╭─ INFORMATION GIVEN

(* ===== verification/LogTail.v ===== *)
(** * The end of a log file

    [src/backend/ic_env_guard/logs/policy.py]: which files may be read, and
    [LogTailReader.read], which reads a file backwards, decodes the bytes,
    splits them into lines and cuts the result to the limits of the response.
    A [str] is the list of its code points here, since the code slices it by
    character.  The file does not change while it is read. *)

From stdpp Require Import base tactics list gmap strings.
From Stdlib Require Import ZArith Lia Ascii.
From S2P Require Import Prelude Text Digest Models CompactJson LatestValue LogSources.

Definition MAX_TAIL_LINES : Z := 1000.
Definition MAX_TAIL_BYTES : Z := 983040.
Definition READ_CHUNK_BYTES : nat := Z.to_nat (64 * 1024).
Definition SERIALIZED_LINES_BUDGET : Z := 1024 * 1024 - 16 * 1024.

(** ** UTF-8 *)
Definition between (lo hi b : Z) : bool := (lo <=? b)%Z && (b <=? hi)%Z.
Definition continuation (b : Z) : bool := between 0x80 0xbf b.
Definition low6 (b : Z) : Z := Z.land b 63.

(** The second bytes that may follow the first byte [a]. *)
Definition second3 (a b : Z) : bool :=
  if (a =? 0xe0)%Z then between 0xa0 0xbf b else if (a =? 0xed)%Z then between 0x80 0x9f b else continuation b.
Definition second4 (a b : Z) : bool :=
  if (a =? 0xf0)%Z then between 0x90 0xbf b else if (a =? 0xf4)%Z then between 0x80 0x8f b else continuation b.

Definition REPLACEMENT : Z := 0xfffd.

(** One step of [bytes.decode("utf-8", errors="replace")]: the code point and
    the number of bytes it takes; what cannot be continued is replaced. *)
Definition decode_step (a : Z) (rest : list Z) : Z * nat :=
  if between 0 0x7f a then (a, 1)
  else if between 0xc2 0xdf a then
    match rest with
    | b :: _ => if continuation b then ((Z.land a 31 * 64 + low6 b)%Z, 2) else (REPLACEMENT, 1)
    | [] => (REPLACEMENT, 1)
    end
  else if between 0xe0 0xef a then
    match rest with
    | b :: rest2 =>
        if second3 a b then
          match rest2 with
          | c :: _ => if continuation c then ((Z.land a 15 * 4096 + low6 b * 64 + low6 c)%Z, 3) else (REPLACEMENT, 2)
          | [] => (REPLACEMENT, 2)
          end
        else (REPLACEMENT, 1)
    | [] => (REPLACEMENT, 1)
    end
  else if between 0xf0 0xf4 a then
    match rest with
    | b :: rest2 =>
        if second4 a b then
          match rest2 with
          | c :: rest3 =>
              if continuation c then
                match rest3 with
                | d :: _ =>
                    if continuation d
                    then ((Z.land a 7 * 262144 + low6 b * 4096 + low6 c * 64 + low6 d)%Z, 4)
                    else (REPLACEMENT, 3)
                | [] => (REPLACEMENT, 3)
                end
              else (REPLACEMENT, 2)
          | [] => (REPLACEMENT, 2)
          end
        else (REPLACEMENT, 1)
    | [] => (REPLACEMENT, 1)
    end
  else (REPLACEMENT, 1).

(** Every step takes a byte, so the length is enough fuel. *)
Fixpoint decode_fuel (fuel : nat) (l : list Z) : list Z :=
  match fuel, l with
  | S fuel, a :: rest => let '(c, n) := decode_step a rest in c :: decode_fuel fuel (drop n l)
  | _, _ => []
  end.

Definition decode (l : list Z) : list Z := decode_fuel (length l) l.

(** [str.encode("utf-8")] *)
Definition encode_char (c : Z) : list Z :=
  if (c <? 0x80)%Z then [c]
  else if (c <? 0x800)%Z then [Z.lor 0xc0 (Z.shiftr c 6); Z.lor 0x80 (low6 c)]
  else if (c <? 0x10000)%Z then
    [Z.lor 0xe0 (Z.shiftr c 12); Z.lor 0x80 (low6 (Z.shiftr c 6)); Z.lor 0x80 (low6 c)]
  else [Z.lor 0xf0 (Z.shiftr c 18); Z.lor 0x80 (low6 (Z.shiftr c 12)); Z.lor 0x80 (low6 (Z.shiftr c 6));
        Z.lor 0x80 (low6 c)].

Definition encode (s : list Z) : list Z := concat (encode_char <$> s).

Definition encoded_size (s : list Z) : Z := Z.of_nat (length (encode s)).

(** ** Lines *)
(** [str.splitlines()]: [\r\n] is one boundary, and what follows the last
    boundary is a line only if it is not empty. *)
Definition boundary (c : Z) : bool :=
  bool_decide (c ∈ [10; 11; 12; 13; 28; 29; 30; 133; 8232; 8233]%Z).

Fixpoint splitlines (s : list Z) : list (list Z) :=
  match s with
  | [] => []
  | c :: rest =>
      if boundary c then
        [] :: match rest with
              | d :: rest2 => if (c =? 13)%Z && (d =? 10)%Z then splitlines rest2 else splitlines rest
              | [] => []
              end
      else match splitlines rest with
           | [] => [[c]]
           | w :: ws => (c :: w) :: ws
           end
  end.

(** ["\n".join(lines)] *)
Fixpoint join_lines (l : list (list Z)) : list Z :=
  match l with
  | [] => []
  | [s] => s
  | s :: rest => s ++ 10%Z :: join_lines rest
  end.

(** [lines[-n:]] for a positive [n] *)
Definition last_n {A} (n : nat) (l : list A) : list A := drop (length l - n) l.

(** ** Cutting to a size *)
(** The [while low < high] loops of this module: [fits i] tests the suffix from
    index [i] on.  Each step shrinks the interval. *)
Fixpoint bisect (fuel : nat) (fits : nat -> bool) (low high : nat) : nat :=
  match fuel with
  | 0 => low
  | S fuel =>
      if low <? high then
        let midpoint := (low + high) / 2 in
        if fits midpoint then bisect fuel fits low midpoint else bisect fuel fits (midpoint + 1) high
      else low
  end.

Definition fit_utf8_suffix (value : list Z) (max_bytes : Z) : list Z * bool :=
  if (encoded_size value <=? max_bytes)%Z then (value, false)
  else
    let low := bisect (length value) (fun i => (encoded_size (drop i value) <=? max_bytes)%Z) 0 (length value) in
    (drop low value, true).

(** The text of a [str]. *)
Definition text_of (s : list Z) : string :=
  foldr (fun b acc => String (Ascii.ascii_of_nat (Z.to_nat b)) acc) "" (encode s).

(** [_serialized_lines_size]: the bytes of the JSON list *)
Definition serialized_lines_size (lines : list (list Z)) : Z :=
  Z.of_nat (String.length (bracketed ((fun s => quoted (text_of s)) <$> lines))).

Definition fits_budget (lines : list (list Z)) : bool := (serialized_lines_size lines <=? SERIALIZED_LINES_BUDGET)%Z.

Definition fit_json_budget (lines : list (list Z)) : list (list Z) * bool :=
  match last lines with
  | None => (lines, false)
  | Some line =>
      if fits_budget lines then (lines, false)
      else if fits_budget [line] then
        let low := bisect (length lines) (fun i => fits_budget (drop i lines)) 1 (length lines - 1) in
        (drop low lines, true)
      else
        let low := bisect (length line) (fun i => fits_budget [drop i line]) 0 (length line) in
        ([drop low line], true)
  end.

(** ** Which files *)
(** A resolved path, by its components. *)
Abbreviation Path := (list string).

Record FileInfo := mkFileInfo {
  info_regular : bool;
  info_identity : Z * Z
}.

(** The file system: what the [n]-th call of a read answers. *)
Class LogFs := {
  fs_resolve : nat -> string -> option Path;
  fs_stat : nat -> Path -> option FileInfo;
  fs_open : nat -> Path -> option nat;
  fs_fstat : nat -> nat -> option FileInfo;
  fs_proc : nat -> nat -> option (option Path)
}.

Section Policy.
Context `{LogFs} (roots : list Path).

(** [path.is_relative_to(root)] *)
Definition contains_path (path : Path) : bool := existsb (fun root => bool_decide (root `prefix_of` path)) roots.

(** The calls [n] and [n + 1]. *)
Definition resolve_regular_file (n : nat) (path : string) : ingest_exn + Path :=
  match fs_resolve n path with
  | None => inl FileUnavailable
  | Some resolved =>
      if negb (contains_path resolved) then inl PathForbidden
      else match fs_stat (n + 1) resolved with
           | None => inl FileUnavailable
           | Some i => if info_regular i then inr resolved else inl FileUnavailable
           end
  end.

(** [_open_verified] with the descriptors it closed: the calls from [n] on. *)
Definition open_verified (n : nat) (path : string) : (ingest_exn + nat) * list nat :=
  match resolve_regular_file n path with
  | inl e => (inl e, [])
  | inr resolved =>
      match fs_open (n + 2) resolved with
      | None => (inl (match resolve_regular_file (n + 3) path with inl e => e | inr _ => FileUnavailable end), [])
      | Some descriptor =>
          let fails e := (inl e, [descriptor]) in
          match fs_fstat (n + 3) descriptor with
          | None => fails OsError
          | Some opened =>
              if negb (info_regular opened) then fails FileUnavailable
              else match resolve_regular_file (n + 4) path with
              | inl e => fails e
              | inr verified_path =>
                  match fs_stat (n + 6) verified_path with
                  | None => fails OsError
                  | Some verified =>
                      if negb (bool_decide (info_identity opened = info_identity verified)) then fails FileUnavailable
                      else match fs_proc (n + 7) descriptor with
                      | None => (inr descriptor, [])
                      | Some None => fails OsError
                      | Some (Some opened_path) =>
                          if contains_path opened_path then (inr descriptor, []) else fails PathForbidden
                      end
                  end
              end
          end
      end
  end.
End Policy.

(** ** The tail *)
(** The backward loop: the bytes read and where it stopped.  Every iteration
    but an empty read takes a byte. *)
Fixpoint scan (fuel : nat) (content : list Z) (lines limit : nat) (position bytes_read newlines : nat) (raw : list Z)
    : list Z * nat * nat :=
  match fuel with
  | 0 => (raw, position, bytes_read)
  | S fuel =>
      if (0 <? position) && (bytes_read <? limit) && (newlines <=? lines) then
        let amount := (READ_CHUNK_BYTES `min` position) `min` (limit - bytes_read) in
        let position := position - amount in
        let chunk := take amount (drop position content) in
        if bool_decide (chunk = []) then (raw, position, bytes_read)
        else scan fuel content lines limit position (bytes_read + length chunk)
               (newlines + length (filter (fun b => b = 10%Z) chunk)) (chunk ++ raw)
      else (raw, position, bytes_read)
  end.

(** Lines that exceed the byte limit when they are joined again. *)
Definition trim_content (limit : Z) (selected : list (list Z)) : list (list Z) * bool :=
  if (limit <? encoded_size (join_lines selected))%Z then
    let low := bisect (length selected) (fun i => (encoded_size (join_lines (drop i selected)) <=? limit)%Z)
                 1 (length selected) in
    (drop low selected, true)
  else (selected, false).

(** [LogTailReader.read] after the checks, on the bytes of the opened file. *)
Definition read_content (content : list Z) (lines : nat) (limit : Z) : list (list Z) * bool :=
  let size := length content in
  let '(raw, position, bytes_read) := scan size content lines (Z.to_nat limit) size 0 0 [] in
  let '(decoded, byte_trimmed) := fit_utf8_suffix (decode raw) limit in
  let available := splitlines decoded in
  let '(selected, content_trimmed) := trim_content limit (last_n lines available) in
  let '(selected, wire_trimmed) := fit_json_budget selected in
  (selected, (0 <? position) || (lines <? length available) || (bytes_read <? size) || byte_trimmed ||
             content_trimmed || wire_trimmed).

(** [content] is what the descriptor reads. *)
Definition read_tail `{LogFs} (roots : list Path) (self_max_bytes : Z) (content : nat -> list Z) (path : string)
    (lines : Z) (max_bytes : option Z) : ingest_exn + list (list Z) * bool :=
  let limit := default self_max_bytes max_bytes in
  if negb ((1 <=? lines)%Z && (lines <=? MAX_TAIL_LINES)%Z) then inl (Invalid "lines must be between 1 and 1000")
  else if negb ((1 <=? limit)%Z && (limit <=? self_max_bytes)%Z) then inl (Invalid "max_bytes")
  else match (open_verified roots 0 path).1 with
  | inl e => inl e
  | inr descriptor => inr (read_content (content descriptor) (Z.to_nat lines) limit)
  end.

(** [LogSourceService.tail] *)
Definition log_tail `{LogFs} (roots : list Path) (max_bytes : Z) (content : nat -> list Z) (id : string) (lines : Z)
    (now : time) (t : LogTable) : ingest_exn + LogSource * (list (list Z) * bool) :=
  match log_read id now true t with
  | inl e => inl e
  | inr None => inl FileUnavailable
  | inr (Some r) =>
      if log_is_stale now r then inl (Expired "log_source_stale")
      else match read_tail roots max_bytes content (log_path r) lines None with
           | inl e => inl e
           | inr result => inr (r, result)
           end
  end.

╰─

REQUIREMENT =
Scan the entries above for the line containing "fs_proc : nat", and copy it and all lines after it exactly, down to and including the line containing "None => (inr descriptor, [])".

EXERCISE SOLUTION =
  fs_proc : nat -> nat -> option (option Path)
}.

Section Policy.
Context `{LogFs} (roots : list Path).

(** [path.is_relative_to(root)] *)
Definition contains_path (path : Path) : bool := existsb (fun root => bool_decide (root `prefix_of` path)) roots.

(** The calls [n] and [n + 1]. *)
Definition resolve_regular_file (n : nat) (path : string) : ingest_exn + Path :=
  match fs_resolve n path with
  | None => inl FileUnavailable
  | Some resolved =>
      if negb (contains_path resolved) then inl PathForbidden
      else match fs_stat (n + 1) resolved with
           | None => inl FileUnavailable
           | Some i => if info_regular i then inr resolved else inl FileUnavailable
           end
  end.

(** [_open_verified] with the descriptors it closed: the calls from [n] on. *)
Definition open_verified (n : nat) (path : string) : (ingest_exn + nat) * list nat :=
  match resolve_regular_file n path with
  | inl e => (inl e, [])
  | inr resolved =>
      match fs_open (n + 2) resolved with
      | None => (inl (match resolve_regular_file (n + 3) path with inl e => e | inr _ => FileUnavailable end), [])
      | Some descriptor =>
          let fails e := (inl e, [descriptor]) in
          match fs_fstat (n + 3) descriptor with
          | None => fails OsError
          | Some opened =>
              if negb (info_regular opened) then fails FileUnavailable
              else match resolve_regular_file (n + 4) path with
              | inl e => fails e
              | inr verified_path =>
                  match fs_stat (n + 6) verified_path with
                  | None => fails OsError
                  | Some verified =>
                      if negb (bool_decide (info_identity opened = info_identity verified)) then fails FileUnavailable
                      else match fs_proc (n + 7) descriptor with
                      | None => (inr descriptor, [])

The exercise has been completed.